To say a program hits a death spiral at some particular point, you must know the cost-benefit ratio, and nobody, not even Congress or the DoD has an exact figure. In a macro environment, there is no such thing. It is nothing but funding priorities and politics. Say that we buy 100+ more Raptors for even current $120 million apiece ($12 billion) and Congress is firmly set on only spending $10 billion or there will be no purchases at all and the program will be terminated. So politically, the USAF says we determine that 80 additional airplanes will be sufficient for $10 billion (sound familiar with the 600-387-187 requirements?), but Congress (umm politics) will balk. If the US kept the production line at say 15-20 aircraft/year, the price would probably drop some, but not a great amount, The learning curve is over with the R&D, just not the pricing of materials. Once the production line goes cold, thats another story.
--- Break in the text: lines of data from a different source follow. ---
Implicit Types (s : list (option (@Store.Node Key Value))) (n : @Store.Node Key Value).
Implicit Types (c : list (Key * Value)) (p : option nat).

(** [buckets.clear()] releases the nodes of the table and no other *)
Lemma store_buckets_release_within s0 (bs : list (list (Key * Value))) :
  exists cells ps,
    Store.store_buckets s0 bs = (s0 ++ cells, ps) /\
    forall (A B : list (option (@Store.Node Key Value))),
      length A = length s0 ->
      foldl (fun s p => Store.release (length s) s p) (A ++ cells ++ B) ps
      = A ++ replicate (length cells) None ++ B.
Proof.
  revert s0. induction bs as [|c bs IH]; intros s0.
  - exists [], []. split; [by rewrite app_nil_r|]. by intros A B _.
  - destruct (store_chain_release s0 c) as (cc & p & Hc & Hlc & Hrel).
    destruct (IH (s0 ++ cc)) as (cr & ps & Hr & Hfold).
    exists (cc ++ cr), (p :: ps). split.
    + cbn [Store.store_buckets]. rewrite Hc, Hr. by rewrite app_assoc.
    + intros A B HA. cbn [foldl]. rewrite <- (app_assoc cc cr B).
      rewrite (Hrel A (cr ++ B) _ HA) by (rewrite !length_app; lia).
      rewrite (app_assoc A), Hfold.
      * rewrite <- app_assoc, length_app, replicate_add, Hlc. by rewrite <- app_assoc.
      * rewrite !length_app, length_replicate. lia.
Qed.

(** the pointer of an empty chain is null, and the pointer of any other
    chain designates a live node allocated after the store *)
Lemma store_chain_head s0 c :
  exists cells p,
    Store.store_chain s0 c = (s0 ++ cells, p) /\
    length cells = length c /\
    match p with
    | None => c = []
    | Some a => c <> [] /\ (length s0 <= a)%nat /\
                exists n, (s0 ++ cells) !! a = Some (Some n)
    end.
Proof.
  destruct c as [|[k v] c].
  - exists [], None. by rewrite app_nil_r.
  - destruct (store_chain_release s0 c) as (cells & p & Hs & Hl & _).
    exists (cells ++ [Some (Store.mkNode k v p)]), (Some (length (s0 ++ cells))).
    split; [|split; [|split; [done|split]]].
    + cbn [Store.store_chain]. rewrite Hs. unfold Store.make_unique. by rewrite app_assoc.
    + rewrite length_app. simpl. lia.
    + rewrite length_app. lia.
    + exists (Store.mkNode k v p). rewrite app_assoc. by apply list_lookup_middle.
Qed.

Lemma store_buckets_heads s0 (bs : list (list (Key * Value))) :
  exists cells ps,
    Store.store_buckets s0 bs = (s0 ++ cells, ps) /\
    length cells = length (concat bs) /\
    Forall2 (fun p c => match p with
                        | None => c = []
                        | Some a => c <> [] /\ (length s0 <= a)%nat /\
                                    exists n, (s0 ++ cells) !! a = Some (Some n)
                        end) ps bs.
Proof.
  revert s0. induction bs as [|c bs IH]; intros s0.
  - exists [], []. split; [by rewrite app_nil_r|]. split; [done|constructor].
  - destruct (store_chain_head s0 c) as (cc & p & Hc & Hlc & Hp).
    destruct (IH (s0 ++ cc)) as (cr & ps & Hr & Hlr & Hps).
    exists (cc ++ cr), (p :: ps). split; [|split].
    + cbn [Store.store_buckets]. rewrite Hc, Hr. by rewrite app_assoc.
    + simpl. rewrite !length_app. lia.
    + constructor.
      * destruct p as [a|]; [|done]. destruct Hp as (Hne & Ha & n & Hn).
        split; [done|]. split; [done|]. exists n. rewrite app_assoc.
        by apply lookup_app_l_Some.
      * eapply Forall2_impl; [exact Hps|]. intros [a|] c'; [|done].
        intros (Hne & Ha & n & Hn). split; [done|]. split.
        -- rewrite length_app in Ha. lia.
        -- exists n. by rewrite app_assoc.
Qed.
(* ===================================================================== *)
(** ** Classes of characters, to state what the patterns accept *)
(* ===================================================================== *)

Module Chars.

Definition between (lo hi : nat) (c : ascii) : bool :=
  ((lo <=? nat_of_ascii c) && (nat_of_ascii c <=? hi))%nat.

(** [A-Za-z] *)
Definition is_letter (c : ascii) : bool := between 65 90 c || between 97 122 c.

(** [0-9] *)
Definition is_digit (c : ascii) : bool := between 48 57 c.

(** [A-Za-z0-9-] *)
Definition is_slug_char (c : ascii) : bool :=
  is_letter c || is_digit c || Ascii.eqb c "-".

(** [0-9a-fA-F] *)
Definition is_hex (c : ascii) : bool :=
  is_digit c || between 97 102 c || between 65 70 c.

(** Every character of [s] passes [p]. *)
Fixpoint all_chars (p : ascii -> bool) (s : string) : bool :=
  match s with
  | EmptyString => true
  | String c s' => p c && all_chars p s'
  end.

(** What stops the reading of the digits: the end, or a character that
    is no digit. *)
Definition stops (rest : string) : Prop :=
  match rest with
  | EmptyString => True
  | String c _ => is_digit c = false
  end.

(** The slugs of the documentation: a letter, then letters, digits and
    dashes. *)
Definition is_slug (s : string) : bool :=
  match s with
  | EmptyString => false
  | String c s' => is_letter c && all_chars is_slug_char s'
  end.

End Chars.

(* ===================================================================== *)
(** ** registry/registry.go: validation and publication *)
(* ===================================================================== *)

Module Publish.
Import GoStrings Regexp VersionGrammar.

Definition validAppTypes : list string := ["webapp"; "konnector"].

Definition AppsDB : string := "registry-apps".
Definition VersDB : string := "registry-versions".

(** The errors of registry.go; [InvalidApplication] and [InvalidVersion]
    carry the fields that the message joins with a comma. *)
Inductive error : Type :=
| ErrAppNotFound
| ErrAppInvalid
| ErrVersionAlreadyExists
| ErrVersionNotFound
| InvalidApplication (fields : list string)
| InvalidVersion (fields : list string)
| ErrStore (what : string).       (* an error of the document store *)

Definition is_ErrAppNotFound (e : error) : bool :=
  match e with ErrAppNotFound => true | _ => false end.

Definition is_ErrVersionNotFound (e : error) : bool :=
  match e with ErrVersionNotFound => true | _ => false end.

(** A [time.Time]: the instant, in nanoseconds since the zero value, and
    the offset of its location ([None] for UTC). *)
Record Time : Type := mkTime {
  instant : Z;
  zone : option Z
}.

(** [time.Time{}] *)
Definition zeroTime : Time := {| instant := 0; zone := None |}.

(** [time.Now().UTC()] at the instant [now]. *)
Definition UTC (now : Z) : Time := {| instant := now; zone := None |}.

Record Developer : Type := mkDeveloper {
  dev_Name : string;
  dev_URL : string
}.
Definition deselectButton (el : nat) (s : State) : State :=
  let s1 := onElement (removeAttribute "selected") el s in
  let s2 := onElement (setAttribute "aria-selected" "false") el s1 in
  onElement (setAttribute "tabindex" "-1") el s2.

(** ** The methods of [LionTabs] *)

(** [array[i]] for a number [i]: undefined out of range. *)
Definition at_index {A} (l : list A) (i : Z) : option A :=
  if decide (0 ≤ i)%Z then l !! Z.to_nat i else None.

Definition __updateSelected (s : State) : State :=
  match store s ≫= (λ st, at_index st (selectedIndex s)) with
  | None => s
  | Some entry =>
      let previousButton := List.find (elementHas s "tab" "selected") (children s) in
      let previousPanel := List.find (elementHas s "panel" "selected") (children s) in
      let s1 := match previousButton with
                | Some b => deselectButton b s | None => s end in
      let s2 := match previousPanel with
                | Some p => deselectPanel p s1 | None => s1 end in
      let s3 := selectButton (button entry) (firstUpdate s) s2 in
      match panel entry with
      | Some p => selectPanel p s3
      | None => s3
      end
  end.

Definition dispatchEvent (name : string) (s : State) : State :=
  set_dispatched (dispatched s ++ [name])%list s.
(** * smolbench: a shallow embedding of the benchmark harness

    The development follows the two TypeScript sources of the repository.
    The larger one defines [round], [run1], [benchFancy], [bench],
    [saveReportsSync] and [reportTable]; [src/index.ts] holds the same
    [round] and [saveReportsSync] and an older, self-contained [bench],
    embedded here under [Module IndexTs].

    Modelling choices, in the order of the file:
    - a JavaScript number is an IEEE 754 binary64 value, that is Rocq's
      primitive [float]; the [Math] functions the code calls are defined on
      it from the ECMAScript text;
    - JavaScript values that reach the report file are a small inductive
      type [value]; objects are finite maps from property names to values
      (enumeration order is not modelled, and property names are ordinary
      keys: the inherited accessor [__proto__] is outside the model);
    - effects are explicit: a computation is a function from a [World]
      (clock, report registry, disk, the workload's own heap) to an
      [outcome] and a new world;
    - the two loops of the engine take fuel, since a workload that never
      accumulates the warm-up budget makes the source loop forever;
    - [console.warn] and [console.error] lines are not modelled (their
      arguments are pure), and the table given to [console.table] is the
      result of [reportTable]. *)

From Stdlib Require Import Floats ZArith Uint63 Bool.
From stdpp Require Import gmap strings list fin_maps pretty.

Set Warnings "-register-all,-inexact-float".

Open Scope float_scope.

(** ** Numbers *)

Abbreviation number := float.

(** A non-negative integer below [2^63] as a number; exact below [2^53].
    The engine's counters ([warmupCount], [i]) are kept as [nat] and
    converted where the source mixes them with other numbers. *)
Definition of_nat (n : nat) : number :=
  PrimFloat.of_uint63 (Uint63.of_Z (Z.of_nat n)).

Definition of_Z (z : Z) : number :=
  PrimFloat.of_uint63 (Uint63.of_Z z).

Arguments of_nat : simpl never.
Arguments of_Z : simpl never.

Module Math.

(** [Math.floor]: NaN, the infinities, the zeros and integral numbers are
    returned unchanged; otherwise the number is [(-1)^s * m * 2^e] with
    [e < 0] and the quotient is taken on integers. *)
Definition floor (x : number) : number :=
  match Prim2SF x with
  | S754_finite s m e =>
      if (0 <=? e)%Z then x
      else
        let d := (2 ^ (- e))%Z in
        if (Z.pos m mod d =? 0)%Z then x
        else if s then - of_Z ((Z.pos m + d - 1) / d)
        else of_Z (Z.pos m / d)
  | _ => x
  end.

(** [Math.round]: the closest integral number, ties towards +infinity;
    a result of zero keeps the sign of the argument. *)
Definition round (x : number) : number :=
  match Prim2SF x with
  | S754_finite s m e =>
      if (0 <=? e)%Z then x
      else
        let d := (2 ^ (- e))%Z in
        if (Z.pos m mod d =? 0)%Z then x
        else if s then - of_Z (- ((d / 2 - Z.pos m) / d))
        else of_Z ((Z.pos m + d / 2) / d)
  | _ => x
  end.

(** [Math.max] of two numbers: NaN if either is NaN, and [+0] is larger
    than [-0]. *)
Definition max (a b : number) : number :=
  if PrimFloat.is_nan a || PrimFloat.is_nan b then nan
  else if PrimFloat.is_zero a && PrimFloat.is_zero b
       then (if PrimFloat.get_sign a then b else a)
  else if a <? b then b else a.

(** [Math.pow(10, digits)] for the small non-negative integer exponents
    the code uses: the power is an integer below [2^53] and is returned
    exactly. *)
Definition pow10 (digits : nat) : number := of_Z (10 ^ Z.of_nat digits).

End Math.

(** ** The rounder (lines 37-47 of both sources) *)

Definition roundDigits (n : number) (digits : nat) : number :=
  let m := Math.pow10 digits in
  Math.round (n * m) / m.

Definition round (n : number) : number :=
  if n <? 1 then roundDigits n 3
  else if n <? 10 then roundDigits n 2
  else if n <? 100 then roundDigits n 1
  else Math.round n.

(** ** Values *)

(** The JavaScript values that can sit in the report registry or come out
    of [JSON.parse]. *)
Inductive value : Type :=
| VUndefined
| VNull
| VBool (b : bool)
| VNum (x : number)
| VStr (s : string)
| VArr (items : list value)
| VObj (props : gmap string value).

(** [typeof v !== 'object' || v == null], the shape test of both readers. *)
Definition not_an_object (v : value) : bool :=
  match v with
  | VObj _ | VArr _ => false
  | _ => true
  end.

(** The own enumerable properties that object spread [{...v}] copies: the
    properties of an object, the indices of an array, the code units of a
    string, nothing for the other primitives. *)
Definition indexed {A} (f : A → value) (l : list A) : gmap string value :=
  list_to_map (imap (λ i x, (pretty i, f x)) l).

Definition own_props (v : value) : gmap string value :=
  match v with
  | VObj props => props
  | VArr items => indexed id items
  | VStr s => indexed (λ c, VStr (String c EmptyString)) (String.list_ascii_of_string s)
  | _ => ∅
  end.

(** [{...a, ...b}]: the properties of [b] override those of [a]. *)
Definition spread (a b : gmap string value) : gmap string value := b ∪ a.

(** Property read [v.key]: [None] where JavaScript throws a [TypeError]
    (the base is [null] or [undefined]), [VUndefined] where the property is
    missing. None of the keys read here is a built-in property of arrays,
    strings, numbers or booleans. *)
Definition get_prop (v : value) (key : string) : option value :=
  match v with
  | VUndefined | VNull => None
  | VObj props => Some (default VUndefined (props !! key))
  | _ => Some VUndefined
  end.

(** [ToNumber], for the values whose conversion does not go through a
    string: the conversion of a string, of an array and of an object
    (which are first turned into strings, and may throw on the way) is
    outside the model and answers [None]. *)
Definition ToNumber (v : value) : option number :=
  match v with
  | VUndefined => Some nan
  | VNull => Some 0
  | VBool b => Some (if b then 1 else 0)
  | VNum x => Some x
  | VStr _ | VArr _ | VObj _ => None
  end.

(** What [JSON.parse] reads back from the text [JSON.stringify] writes:
    non-finite numbers become [null], [-0] becomes [0], an [undefined]
    property is dropped and an [undefined] array item becomes [null]. *)
Fixpoint json_roundtrip (v : value) : value :=
  match v with
  | VUndefined => VNull
  | VNum x =>
      if PrimFloat.is_nan x || PrimFloat.is_infinity x then VNull
      else if PrimFloat.is_zero x then VNum 0
      else VNum x
  | VArr items => VArr (map json_roundtrip items)
  | VObj props =>
      VObj (omap (λ p, match p with
                       | VUndefined => None
                       | _ => Some (json_roundtrip p)
                       end) props)
  | _ => v
  end.

(** ** Options and reports (lines 4-35) *)

Module BenchOpts.
Record t : Type := mk {
  warmupTime : number;
  testTime : number;
  samples : number;
  name : option string;
  quiet : bool;
}.

(** An options object as a caller may pass it: any field may be missing. *)
Record partial : Type := mkPartial {
  p_warmupTime : option number;
  p_testTime : option number;
  p_samples : option number;
  p_name : option string;
  p_quiet : option bool;
}.

(** [{...d, ...o}]. *)
Definition overlay (d : t) (o : partial) : t :=
  {| warmupTime := default (warmupTime d) (p_warmupTime o);
     testTime := default (testTime d) (p_testTime o);
     samples := default (samples d) (p_samples o);
     name := match p_name o with Some n => Some n | None => name d end;
     quiet := default (quiet d) (p_quiet o) |}.

Definition to_value (o : t) : value :=
  VObj (<["warmupTime" := VNum (warmupTime o)]>
        (<["testTime" := VNum (testTime o)]>
        (<["samples" := VNum (samples o)]>
        (<["quiet" := VBool (quiet o)]>
        (match name o with
         | Some n => {["name" := VStr n]}
         | None => ∅
         end))))).
End BenchOpts.

Definition defaultOpts : BenchOpts.t :=
  {| BenchOpts.warmupTime := 3000;
     BenchOpts.testTime := 10000;
     BenchOpts.samples := 100;
     BenchOpts.name := None;
     BenchOpts.quiet := false |}.

Module BenchmarkReport.
Record t : Type := mk {
  meanTime : number;
  options : BenchOpts.t;
  sampleTimes : list number;
}.

Definition to_value (r : t) : value :=
  VObj (<["sampleTimes" := VArr (VNum <$> sampleTimes r)]>
        (<["meanTime" := VNum (meanTime r)]>
        {["options" := BenchOpts.to_value (options r)]})).
End BenchmarkReport.

(** The first argument of [bench] and [benchFancy]: [null] or [undefined],
    a name, or an options object. *)
Inductive OptionsArg : Type :=
| NoOptions
| Named (name : string)
| Options (o : BenchOpts.partial).

Definition resolve (options : OptionsArg) : BenchOpts.t :=
  match options with
  | NoOptions => defaultOpts
  | Named n =>
      BenchOpts.overlay defaultOpts
        (BenchOpts.mkPartial None None None (Some n) None)
  | Options o => BenchOpts.overlay defaultOpts o
  end.

(** ** Effects *)

Inductive exn : Type :=
| Error (message : string)   (* [Error(message)], which has no [code] *)
| TypeError
| SyntaxError
| SystemError (code : string). (* a failed file-system call: [e.code] *)

Definition code (e : exn) : option string :=
  match e with
  | SystemError c => Some c
  | _ => None
  end.

(** How a computation ends: with a result, with a thrown exception, or
    with no answer from the model, because a loop ran out of the fuel it
    was given, because code of the workload does not end, or because a
    step is outside the model. *)
Inductive outcome (A : Type) : Type :=
| Ok (a : A)
| Throw (e : exn)
| NoAnswer.
Arguments Ok {A} a.
Arguments Throw {A} e.
Arguments NoAnswer {A}.

(** A text, as [JSON.parse] sees it, and what a path of the disk holds, as
    [fs.readFileSync] sees it. A path that is not in the disk does not
    exist. *)
Inductive Text : Type :=
| NotJson (text : string)  (* [JSON.parse] rejects it *)
| Json (doc : value).      (* [JSON.parse] reads it as [doc] *)

Inductive File : Type :=
| Unreadable (code : string)  (* reading fails with this system error *)
| Readable (content : Text).

(** [JSON.stringify(v, null, 2)]; the indentation does not survive the
    identification of a JSON text with the value it denotes. *)
Definition JSON_stringify (v : value) : Text := Json (json_roundtrip v).

(** The number of samples, from the resolved options and the estimate of
    the warm-up (line 95, and line 72 of [src/index.ts]). *)
Definition sampleCount (opts : BenchOpts.t) (timePerIteration : number) : number :=
  Math.max (BenchOpts.samples opts)
           (Math.floor (BenchOpts.testTime opts / timePerIteration)).

Section Trials.

(** [U] is the state the workload keeps between and during trials, [R]
    the type of the reports in the registry. *)
Context {U R : Type}.

Record World : Type := mkWorld {
  clock : nat → number;  (* the readings of [performance.now()], in order *)
  ticks : nat;           (* how many readings were taken *)
  reports : gmap string R;
  disk : gmap string File;
  heap : U;
}.

Definition M (A : Type) : Type := World → outcome A * World.

Definition ret {A} (a : A) : M A := λ w, (Ok a, w).
Definition throw {A} (e : exn) : M A := λ w, (Throw e, w).
Definition no_answer {A} : M A := λ w, (NoAnswer, w).
Definition bind {A B} (m : M A) (k : A → M B) : M B :=
  λ w, match m w with
       | (Ok a, w') => k a w'
       | (Throw e, w') => (Throw e, w')
       | (NoAnswer, w') => (NoAnswer, w')
       end.
(** [try { m } catch (e) { h e }]. *)
Definition try_catch {A} (m : M A) (h : exn → M A) : M A :=
  λ w, match m w with
       | (Throw e, w') => h e w'
       | r => r
       end.

(** The code of a workload runs on its own heap. This is the cooperative
    use the harness is designed for: a workload does not write the report
    registry or the report file of the run that measures it. *)
Definition Code (A : Type) : Type := U → outcome A * U.

Definition lift {A} (c : Code A) : M A :=
  λ w, let (r, u) := c (heap w) in
       (r, mkWorld (clock w) (ticks w) (reports w) (disk w) u).

(** [performance.now()]. *)
Definition now : M number :=
  λ w, (Ok (clock w (ticks w)),
        mkWorld (clock w) (S (ticks w)) (reports w) (disk w) (heap w)).

(** [reports[name] = r], and reading the registry. *)
Definition set_report (name : string) (r : R) : M unit :=
  λ w, (Ok tt,
        mkWorld (clock w) (ticks w) (<[name := r]> (reports w)) (disk w) (heap w)).

Definition get_reports : M (gmap string R) := λ w, (Ok (reports w), w).

(** [fs.readFileSync(path, 'utf8')], [JSON.parse(text)] and
    [fs.writeFileSync(path, text)]; a write succeeds. *)
Definition readFileSync (path : string) : M Text :=
  λ w, match disk w !! path with
       | None => (Throw (SystemError "ENOENT"), w)
       | Some (Unreadable c) => (Throw (SystemError c), w)
       | Some (Readable text) => (Ok text, w)
       end.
Just curious, how long has the USG funded the R&D of aircraft. I thought during the golden years of aviation in the 50's and 60's (F100 series, etc.) that the manufacturers developed airframes with their own dollars and minimal subsidies, but I could be incorrect.I do not know how much R&D funding for the F-35 has been spent so far ($30+ billion?), but LM needs to get it together soon. Frankly, I am starting to have concerns with the development program. As historical precendence, the F-15 only took 4 years from initial flight to service entry. Sure, we can say the F-35 is so much more advanced, but the F15 was as well in its day from pure aero dynamic performance (minus the digital flight and engine control). These 20 year development cycles for airplanes are ridiculous, unless they can be so far ahead of the curve that premature obsolescense does not occur. Historically, the US has done a fine job, lets just hope that it continues.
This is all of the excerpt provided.